La troisième phase, dite d’observation, est consacrée à l’expérimentation des dispositifs construits. Nous l’avons subdivisée en deux phases: expérimentation et double expérimentation. Dans un premier temps, nous avons filmé la mise en œuvre des séquences dans les classes sans intervenir. Toutefois, puisqu’elles en avaient le droit, certaines participantes ont refusé d’être filmées lors de l’expérimentation des dispositifs. Ainsi, à Genève, nous avons pu filmer deux expérimentations sur les trois prévues12. Au Québec, pour la séquence sur la fable, ce sont deux enseignantes sur quatre qui ont été filmées. Que ce soit à Genève ou au Québec, les enseignantes dont les expérimentations n’ont pas fait l’objet de captations vidéo ont rempli un journal de bord détaillé que nous avions préparé à cet effet.
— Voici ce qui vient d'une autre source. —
(* ===== verification/SendSpec.v ===== *)
(** * SendSpec: what an interrupt of the session leaves (Send.v)

    The platform's own interrupt is a client's, to the row; and once either commits, nothing
    of the session runs: its threads rest, its calls are answered, its work is stopped, its
    outcomes are over. *)
From Stdlib Require Import Lia.
From S2P Require Import Prelude GoStrings Ids Queue Status StatusSpec Json Domain Consumption Log LogSpec ToolQuery ToolSpec ToolFlow ToolSettle FlowSpec Outcomes Replay Threadmsg ThreadmsgSpec Grading Inbound Intake IntakeSpec SendLayout LayoutSpec Send.

(** ** The platform's interrupt is a client's *)

Definition interrupt_ev : NewEvent :=
  MkNewEvent EmptyString EventUserInterrupt (Some (JObject [("session_thread_id", JNull)])) None EmptyString false false.

Lemma normalize_interrupt kind ids : NormalizeInbound kind ManagementCredential ids [raw_interrupt] = Ok [interrupt_ev].
Proof. vm_compute. reflexivity. Qed.

Lemma receive_interrupt kind ids db rows sid pe :
  Receive kind ManagementCredential ids db rows sid pe [raw_interrupt] =
  Ok (Some (MkReceived [interrupt_ev] [interrupt_ev] [false] None)).
Proof. vm_compute. reflexivity. Qed.

Section all.
Context (platformExecuted isWebTool isDelegationTool : string -> bool) (kind env : string) (arm_now : string -> Z) (stamp_now : Z).
Context (rd : readings) (now : Z) (mint : nat -> string) (trace : option string).

#[local] Abbreviation arm := (interruptThreadInTx platformExecuted kind arm_now).
#[local] Abbreviation thens := (run_thens platformExecuted isWebTool isDelegationTool kind env rd now mint trace).

(** A session-wide interrupt tells no one, so whether the coordinator is among the
    interrupted does not matter. *)
Lemma arm_all_primary tb sid th ans p resume : arm tb sid th ans true p resume = arm tb sid th ans true true resume.
Proof. unfold interruptThreadInTx, interrupt_settles, interrupt_told. by rewrite !andb_false_r. Qed.

(** The reach of the lone interrupt: every live thread. *)
Lemma reach_interrupt threads : let r := Reach [interrupt_ev] [false] threads in
  re_all r = true /\ re_user r = false /\ re_interrupt r = true /\ forall th, th ∈ threads -> ad_interrupt (at_ (re_addr r) (ts_id th)) = true.
Proof.
  unfold Reach. cbn. split_and!; [done..|]. intros th Hth. rewrite mark_all_at.
  by rewrite (proj2 (mem_string_spec _ _)) by (by apply list_elem_of_fmap_2).
Qed.

Lemma interrupted_answers l i out : sl_answers (interrupted l i out) = sl_answers l.
Proof. unfold interrupted, woke. destruct (io_told out) as [t|]; [destruct (to_wake t)|]; by destruct (io_resume out). Qed.

Lemma interrupted_posted l i out : sl_posted (interrupted l i out) = sl_posted l.
Proof. unfold interrupted, woke. destruct (io_told out) as [t|]; [destruct (to_wake t)|]; by destruct (io_resume out). Qed.

Lemma with_answers_id l : with_answers l (sl_answers l) = l.
Proof. by destruct l. Qed.

(** A list whose elements are all related sorts to itself. *)
Lemma sort_stable_all {A} (R : relation A) `{!RelDecision R} (l : list A) : (forall x y, x ∈ l -> y ∈ l -> R x y) -> sort_stable R l = l.
Proof.
  induction l as [|x l IH]; [done|]. intros H. cbn. fold (sort_stable R l). rewrite IH by (intros; apply H; by right).
  destruct l as [|y l]; [done|]. cbn. rewrite decide_True; [done|]. apply H; [left|right; left].
Qed.

#[local] Abbreviation lone := (sl_answers (newSendLayout [interrupt_ev])).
Après ces premières expérimentations, nous avons réalisé avec les participantes des entretiens post-expérimentations qui visaient à faire un bilan de la mise en œuvre des séquences pour y apporter les derniers ajustements avant la double expérimentation avec d’autres enseignantes. Ces entretiens post-expérimentations se voulaient aussi le cadre d’une démarche réflexive à travers laquelle nous entendions amener les enseignantes à porter un regard méta sur l’ensemble de la collaboration: qu’est-ce que le fait de coélaborer avec nous les séquences leur a apporté de plus lors de leur mise en œuvre, mais aussi dans leurs pratiques? Considèrent-elles qu’elles se sont mieux approprié de cette façon les contenus et démarches?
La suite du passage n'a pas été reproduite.